#### YOUR INSTRUCTIONS
Pick out every line in the data below that holds "extLastSN".

[GIVEN RECORDS — start]

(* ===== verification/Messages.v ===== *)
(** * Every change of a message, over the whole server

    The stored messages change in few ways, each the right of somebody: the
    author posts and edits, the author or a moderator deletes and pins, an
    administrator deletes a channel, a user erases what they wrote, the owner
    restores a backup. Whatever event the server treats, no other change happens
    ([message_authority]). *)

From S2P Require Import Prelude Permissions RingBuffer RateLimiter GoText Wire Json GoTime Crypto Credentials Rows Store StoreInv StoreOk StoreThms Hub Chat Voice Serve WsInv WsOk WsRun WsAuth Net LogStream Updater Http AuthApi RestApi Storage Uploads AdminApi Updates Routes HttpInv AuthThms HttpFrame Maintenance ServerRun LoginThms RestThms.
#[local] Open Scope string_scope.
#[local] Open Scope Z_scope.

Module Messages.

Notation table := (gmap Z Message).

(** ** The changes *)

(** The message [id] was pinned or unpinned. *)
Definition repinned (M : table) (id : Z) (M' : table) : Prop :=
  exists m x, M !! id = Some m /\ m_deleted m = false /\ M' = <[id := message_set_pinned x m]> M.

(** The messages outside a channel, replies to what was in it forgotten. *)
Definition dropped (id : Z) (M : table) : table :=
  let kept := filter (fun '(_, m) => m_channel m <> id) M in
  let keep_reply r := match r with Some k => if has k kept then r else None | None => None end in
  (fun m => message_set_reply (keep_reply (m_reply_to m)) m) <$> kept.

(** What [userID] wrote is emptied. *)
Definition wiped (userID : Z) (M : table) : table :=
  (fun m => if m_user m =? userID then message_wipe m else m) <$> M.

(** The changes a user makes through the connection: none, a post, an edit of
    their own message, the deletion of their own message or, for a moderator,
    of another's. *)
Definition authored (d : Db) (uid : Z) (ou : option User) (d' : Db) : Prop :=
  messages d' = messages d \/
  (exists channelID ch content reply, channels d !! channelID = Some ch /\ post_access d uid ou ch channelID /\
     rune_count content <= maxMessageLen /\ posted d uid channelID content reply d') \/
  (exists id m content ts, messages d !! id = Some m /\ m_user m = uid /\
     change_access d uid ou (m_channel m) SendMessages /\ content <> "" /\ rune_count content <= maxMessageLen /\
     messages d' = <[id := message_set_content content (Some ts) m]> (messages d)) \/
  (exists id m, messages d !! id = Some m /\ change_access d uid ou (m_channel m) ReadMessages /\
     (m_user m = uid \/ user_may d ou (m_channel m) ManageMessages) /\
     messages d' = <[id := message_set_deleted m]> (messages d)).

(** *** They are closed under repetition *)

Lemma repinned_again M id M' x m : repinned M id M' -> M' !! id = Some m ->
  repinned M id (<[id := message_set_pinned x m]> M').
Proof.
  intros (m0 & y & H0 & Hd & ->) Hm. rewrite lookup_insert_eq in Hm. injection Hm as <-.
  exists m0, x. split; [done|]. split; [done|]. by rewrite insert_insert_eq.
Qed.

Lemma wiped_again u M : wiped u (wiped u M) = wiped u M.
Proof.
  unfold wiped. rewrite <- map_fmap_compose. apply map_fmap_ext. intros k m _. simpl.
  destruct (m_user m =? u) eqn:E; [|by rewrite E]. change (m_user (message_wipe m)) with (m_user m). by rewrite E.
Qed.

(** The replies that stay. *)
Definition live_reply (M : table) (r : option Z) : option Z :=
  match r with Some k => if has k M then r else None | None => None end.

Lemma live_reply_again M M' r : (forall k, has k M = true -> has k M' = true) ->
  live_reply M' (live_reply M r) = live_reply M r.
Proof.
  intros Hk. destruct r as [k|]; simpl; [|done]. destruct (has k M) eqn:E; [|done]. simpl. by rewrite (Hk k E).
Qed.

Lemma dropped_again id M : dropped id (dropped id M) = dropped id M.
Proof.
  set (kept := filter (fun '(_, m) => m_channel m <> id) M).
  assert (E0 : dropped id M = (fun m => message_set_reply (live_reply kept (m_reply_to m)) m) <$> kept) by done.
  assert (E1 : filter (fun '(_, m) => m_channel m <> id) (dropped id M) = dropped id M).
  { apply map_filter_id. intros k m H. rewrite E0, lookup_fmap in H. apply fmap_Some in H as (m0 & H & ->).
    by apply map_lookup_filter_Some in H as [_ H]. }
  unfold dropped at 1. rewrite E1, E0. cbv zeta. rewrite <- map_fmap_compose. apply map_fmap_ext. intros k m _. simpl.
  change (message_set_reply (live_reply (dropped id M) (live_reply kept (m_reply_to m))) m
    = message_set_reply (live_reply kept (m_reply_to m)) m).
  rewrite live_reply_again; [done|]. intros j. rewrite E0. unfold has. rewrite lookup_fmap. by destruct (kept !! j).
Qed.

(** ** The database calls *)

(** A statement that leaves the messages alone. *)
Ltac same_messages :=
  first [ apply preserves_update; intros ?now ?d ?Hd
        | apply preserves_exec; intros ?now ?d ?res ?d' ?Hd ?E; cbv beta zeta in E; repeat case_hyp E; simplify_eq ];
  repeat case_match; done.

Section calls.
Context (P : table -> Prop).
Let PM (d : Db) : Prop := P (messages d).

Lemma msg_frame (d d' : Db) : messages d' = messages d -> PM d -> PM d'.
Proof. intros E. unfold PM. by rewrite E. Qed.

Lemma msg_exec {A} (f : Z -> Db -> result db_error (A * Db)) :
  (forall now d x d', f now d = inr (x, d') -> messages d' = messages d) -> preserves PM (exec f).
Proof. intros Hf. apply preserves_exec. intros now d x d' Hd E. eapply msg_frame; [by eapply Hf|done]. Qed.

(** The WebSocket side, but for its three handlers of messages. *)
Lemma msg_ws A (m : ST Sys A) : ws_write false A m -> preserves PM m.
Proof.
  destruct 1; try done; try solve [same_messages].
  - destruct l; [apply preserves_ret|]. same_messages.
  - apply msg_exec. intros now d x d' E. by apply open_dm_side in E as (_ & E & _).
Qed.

[GIVEN RECORDS — finish]
[GIVEN RECORDS — start]

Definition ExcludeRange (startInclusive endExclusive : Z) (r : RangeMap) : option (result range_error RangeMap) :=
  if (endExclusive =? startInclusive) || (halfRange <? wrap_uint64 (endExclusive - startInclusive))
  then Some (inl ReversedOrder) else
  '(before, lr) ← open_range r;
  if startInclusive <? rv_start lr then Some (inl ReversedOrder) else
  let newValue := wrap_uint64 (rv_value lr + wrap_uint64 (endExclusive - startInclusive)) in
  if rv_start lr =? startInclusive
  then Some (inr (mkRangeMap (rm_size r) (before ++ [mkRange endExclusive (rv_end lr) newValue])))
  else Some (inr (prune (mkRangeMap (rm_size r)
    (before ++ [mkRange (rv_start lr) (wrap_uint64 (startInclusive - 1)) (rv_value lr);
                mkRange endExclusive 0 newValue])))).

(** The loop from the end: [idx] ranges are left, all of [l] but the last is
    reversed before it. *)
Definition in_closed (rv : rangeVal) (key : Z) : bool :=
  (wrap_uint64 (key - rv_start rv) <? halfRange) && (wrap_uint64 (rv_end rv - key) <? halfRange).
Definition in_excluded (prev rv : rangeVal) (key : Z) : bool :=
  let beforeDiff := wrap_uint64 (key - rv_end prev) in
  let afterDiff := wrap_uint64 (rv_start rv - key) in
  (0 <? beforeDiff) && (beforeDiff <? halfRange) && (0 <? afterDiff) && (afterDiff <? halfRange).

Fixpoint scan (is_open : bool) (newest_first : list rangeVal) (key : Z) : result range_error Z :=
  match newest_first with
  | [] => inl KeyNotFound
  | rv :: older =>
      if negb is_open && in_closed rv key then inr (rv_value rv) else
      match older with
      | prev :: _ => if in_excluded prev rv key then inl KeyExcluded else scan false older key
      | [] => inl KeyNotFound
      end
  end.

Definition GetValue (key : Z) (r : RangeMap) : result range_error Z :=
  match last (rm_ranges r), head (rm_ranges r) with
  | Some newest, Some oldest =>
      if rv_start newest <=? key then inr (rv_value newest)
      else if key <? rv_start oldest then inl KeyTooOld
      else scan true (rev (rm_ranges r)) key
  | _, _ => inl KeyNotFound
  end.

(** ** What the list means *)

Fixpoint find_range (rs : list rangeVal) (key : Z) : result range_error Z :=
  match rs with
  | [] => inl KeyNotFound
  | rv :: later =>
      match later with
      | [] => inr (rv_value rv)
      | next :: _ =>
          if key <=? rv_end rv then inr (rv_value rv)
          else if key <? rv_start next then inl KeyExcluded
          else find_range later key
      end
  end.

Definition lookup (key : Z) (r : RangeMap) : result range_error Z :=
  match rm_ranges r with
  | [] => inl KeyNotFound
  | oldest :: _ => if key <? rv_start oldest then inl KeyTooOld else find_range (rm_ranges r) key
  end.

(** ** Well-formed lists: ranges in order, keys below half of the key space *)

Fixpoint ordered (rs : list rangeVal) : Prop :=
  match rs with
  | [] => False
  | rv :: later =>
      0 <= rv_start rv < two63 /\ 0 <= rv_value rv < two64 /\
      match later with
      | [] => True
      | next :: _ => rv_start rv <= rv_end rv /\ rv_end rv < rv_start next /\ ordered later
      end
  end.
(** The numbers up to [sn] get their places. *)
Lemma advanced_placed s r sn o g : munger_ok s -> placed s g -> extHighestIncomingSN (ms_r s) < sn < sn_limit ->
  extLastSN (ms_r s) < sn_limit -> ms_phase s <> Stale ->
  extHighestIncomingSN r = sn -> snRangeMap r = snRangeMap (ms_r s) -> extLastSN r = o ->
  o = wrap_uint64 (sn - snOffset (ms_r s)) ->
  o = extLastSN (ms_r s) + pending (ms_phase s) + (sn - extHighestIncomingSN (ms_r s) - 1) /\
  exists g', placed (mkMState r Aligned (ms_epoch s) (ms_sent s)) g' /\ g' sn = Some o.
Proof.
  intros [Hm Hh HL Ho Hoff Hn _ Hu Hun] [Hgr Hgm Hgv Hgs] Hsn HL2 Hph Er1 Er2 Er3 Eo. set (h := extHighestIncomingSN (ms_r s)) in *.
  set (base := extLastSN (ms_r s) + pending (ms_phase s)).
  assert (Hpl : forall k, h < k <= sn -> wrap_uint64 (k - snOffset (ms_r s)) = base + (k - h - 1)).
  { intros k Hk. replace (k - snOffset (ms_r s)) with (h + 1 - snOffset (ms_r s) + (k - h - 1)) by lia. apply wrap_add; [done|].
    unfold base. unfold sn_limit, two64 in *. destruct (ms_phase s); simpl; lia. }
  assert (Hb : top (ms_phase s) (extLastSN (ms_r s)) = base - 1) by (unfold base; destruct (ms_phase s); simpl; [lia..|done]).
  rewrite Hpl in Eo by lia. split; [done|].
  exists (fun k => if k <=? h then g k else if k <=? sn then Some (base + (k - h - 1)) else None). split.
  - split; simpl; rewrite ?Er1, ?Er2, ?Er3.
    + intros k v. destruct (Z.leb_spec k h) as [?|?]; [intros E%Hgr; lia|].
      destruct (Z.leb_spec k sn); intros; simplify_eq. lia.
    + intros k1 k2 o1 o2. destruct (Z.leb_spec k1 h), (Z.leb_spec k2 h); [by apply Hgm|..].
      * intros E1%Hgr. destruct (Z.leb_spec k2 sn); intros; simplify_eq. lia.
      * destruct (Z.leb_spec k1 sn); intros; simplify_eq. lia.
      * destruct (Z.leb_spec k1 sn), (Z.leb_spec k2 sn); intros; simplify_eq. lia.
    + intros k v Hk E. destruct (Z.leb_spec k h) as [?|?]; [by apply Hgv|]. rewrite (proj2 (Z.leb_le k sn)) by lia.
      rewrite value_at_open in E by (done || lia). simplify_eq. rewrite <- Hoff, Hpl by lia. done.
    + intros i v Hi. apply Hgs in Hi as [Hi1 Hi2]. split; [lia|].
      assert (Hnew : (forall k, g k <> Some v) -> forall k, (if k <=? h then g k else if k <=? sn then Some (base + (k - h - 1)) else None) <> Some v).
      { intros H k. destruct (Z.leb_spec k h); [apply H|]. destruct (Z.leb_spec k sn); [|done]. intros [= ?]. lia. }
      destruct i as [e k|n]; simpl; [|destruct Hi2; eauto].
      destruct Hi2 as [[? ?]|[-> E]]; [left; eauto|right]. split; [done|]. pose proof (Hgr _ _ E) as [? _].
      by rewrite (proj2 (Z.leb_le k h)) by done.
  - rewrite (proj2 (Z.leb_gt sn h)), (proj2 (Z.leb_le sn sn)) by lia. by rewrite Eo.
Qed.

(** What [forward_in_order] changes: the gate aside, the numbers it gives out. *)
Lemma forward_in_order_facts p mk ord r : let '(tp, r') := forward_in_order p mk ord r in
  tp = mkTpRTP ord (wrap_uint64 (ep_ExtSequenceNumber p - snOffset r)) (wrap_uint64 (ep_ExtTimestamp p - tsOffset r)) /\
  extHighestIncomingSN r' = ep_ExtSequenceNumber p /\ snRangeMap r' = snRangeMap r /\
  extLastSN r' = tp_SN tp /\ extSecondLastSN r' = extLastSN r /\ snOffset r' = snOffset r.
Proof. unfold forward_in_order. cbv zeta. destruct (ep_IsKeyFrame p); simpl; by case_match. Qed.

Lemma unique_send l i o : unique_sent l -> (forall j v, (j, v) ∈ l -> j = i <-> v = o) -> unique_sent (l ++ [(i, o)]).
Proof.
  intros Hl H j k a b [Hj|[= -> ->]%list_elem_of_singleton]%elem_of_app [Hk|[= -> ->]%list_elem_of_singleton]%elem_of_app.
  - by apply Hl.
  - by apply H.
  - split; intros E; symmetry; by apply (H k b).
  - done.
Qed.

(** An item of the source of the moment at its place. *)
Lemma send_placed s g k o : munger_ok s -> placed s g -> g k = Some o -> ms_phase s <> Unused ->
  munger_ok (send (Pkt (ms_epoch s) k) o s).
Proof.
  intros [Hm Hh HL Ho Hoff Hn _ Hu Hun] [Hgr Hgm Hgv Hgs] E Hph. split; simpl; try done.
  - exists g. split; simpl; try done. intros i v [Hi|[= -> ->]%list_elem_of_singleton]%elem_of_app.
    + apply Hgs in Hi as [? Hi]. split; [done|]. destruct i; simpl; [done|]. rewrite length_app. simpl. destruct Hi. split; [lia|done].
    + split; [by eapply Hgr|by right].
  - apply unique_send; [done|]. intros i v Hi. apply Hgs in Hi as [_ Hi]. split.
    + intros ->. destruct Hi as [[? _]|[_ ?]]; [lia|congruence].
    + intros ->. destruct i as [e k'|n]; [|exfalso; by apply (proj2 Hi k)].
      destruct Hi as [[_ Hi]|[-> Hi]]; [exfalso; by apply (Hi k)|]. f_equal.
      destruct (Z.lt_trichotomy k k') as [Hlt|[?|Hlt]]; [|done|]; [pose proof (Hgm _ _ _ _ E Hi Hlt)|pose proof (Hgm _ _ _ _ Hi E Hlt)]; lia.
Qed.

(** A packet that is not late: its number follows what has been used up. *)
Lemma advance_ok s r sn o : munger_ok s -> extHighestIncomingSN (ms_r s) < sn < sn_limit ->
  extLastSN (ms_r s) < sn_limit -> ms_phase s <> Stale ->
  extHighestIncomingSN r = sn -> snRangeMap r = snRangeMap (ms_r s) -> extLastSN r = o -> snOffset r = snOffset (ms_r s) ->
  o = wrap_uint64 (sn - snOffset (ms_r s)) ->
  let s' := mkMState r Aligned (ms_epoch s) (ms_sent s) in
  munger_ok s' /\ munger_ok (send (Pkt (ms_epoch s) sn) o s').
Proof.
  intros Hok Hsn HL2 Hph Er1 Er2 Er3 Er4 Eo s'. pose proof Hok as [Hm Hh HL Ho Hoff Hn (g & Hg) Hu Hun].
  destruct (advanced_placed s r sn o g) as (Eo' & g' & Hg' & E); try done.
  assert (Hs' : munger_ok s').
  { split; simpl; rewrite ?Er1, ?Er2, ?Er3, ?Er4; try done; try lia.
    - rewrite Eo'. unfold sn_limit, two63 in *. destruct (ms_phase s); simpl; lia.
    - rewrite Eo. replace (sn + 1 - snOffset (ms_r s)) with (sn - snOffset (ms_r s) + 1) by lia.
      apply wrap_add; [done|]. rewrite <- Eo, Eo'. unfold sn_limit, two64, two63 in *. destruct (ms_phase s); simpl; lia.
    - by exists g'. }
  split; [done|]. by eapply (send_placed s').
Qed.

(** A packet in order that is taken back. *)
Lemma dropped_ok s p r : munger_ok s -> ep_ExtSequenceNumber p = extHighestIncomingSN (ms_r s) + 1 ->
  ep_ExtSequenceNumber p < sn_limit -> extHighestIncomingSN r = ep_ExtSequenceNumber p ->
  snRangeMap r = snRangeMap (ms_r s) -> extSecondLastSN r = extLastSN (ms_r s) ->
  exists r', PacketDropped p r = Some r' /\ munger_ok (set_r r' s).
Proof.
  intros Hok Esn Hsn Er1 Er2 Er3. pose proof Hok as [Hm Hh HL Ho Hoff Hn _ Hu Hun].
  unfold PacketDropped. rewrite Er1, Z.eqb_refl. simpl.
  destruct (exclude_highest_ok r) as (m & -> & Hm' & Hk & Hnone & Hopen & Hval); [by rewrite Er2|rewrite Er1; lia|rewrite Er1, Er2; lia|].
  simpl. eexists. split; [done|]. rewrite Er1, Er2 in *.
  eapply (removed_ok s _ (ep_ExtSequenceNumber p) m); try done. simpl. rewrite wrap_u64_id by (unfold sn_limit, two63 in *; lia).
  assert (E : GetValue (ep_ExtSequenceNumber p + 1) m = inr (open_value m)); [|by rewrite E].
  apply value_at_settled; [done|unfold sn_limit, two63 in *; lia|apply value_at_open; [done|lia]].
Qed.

[GIVEN RECORDS — finish]

#### SOLVED PROBLEM
  extLastSN (ms_r s) < sn_limit -> ms_phase s <> Stale ->
  extHighestIncomingSN r = sn -> snRangeMap r = snRangeMap (ms_r s) -> extLastSN r = o ->
  o = extLastSN (ms_r s) + pending (ms_phase s) + (sn - extHighestIncomingSN (ms_r s) - 1) /\
  set (base := extLastSN (ms_r s) + pending (ms_phase s)).
  assert (Hb : top (ms_phase s) (extLastSN (ms_r s)) = base - 1) by (unfold base; destruct (ms_phase s); simpl; [lia..|done]).
  extLastSN r' = tp_SN tp /\ extSecondLastSN r' = extLastSN r /\ snOffset r' = snOffset r.
  extLastSN (ms_r s) < sn_limit -> ms_phase s <> Stale ->
  extHighestIncomingSN r = sn -> snRangeMap r = snRangeMap (ms_r s) -> extLastSN r = o -> snOffset r = snOffset (ms_r s) ->
  snRangeMap r = snRangeMap (ms_r s) -> extSecondLastSN r = extLastSN (ms_r s) ->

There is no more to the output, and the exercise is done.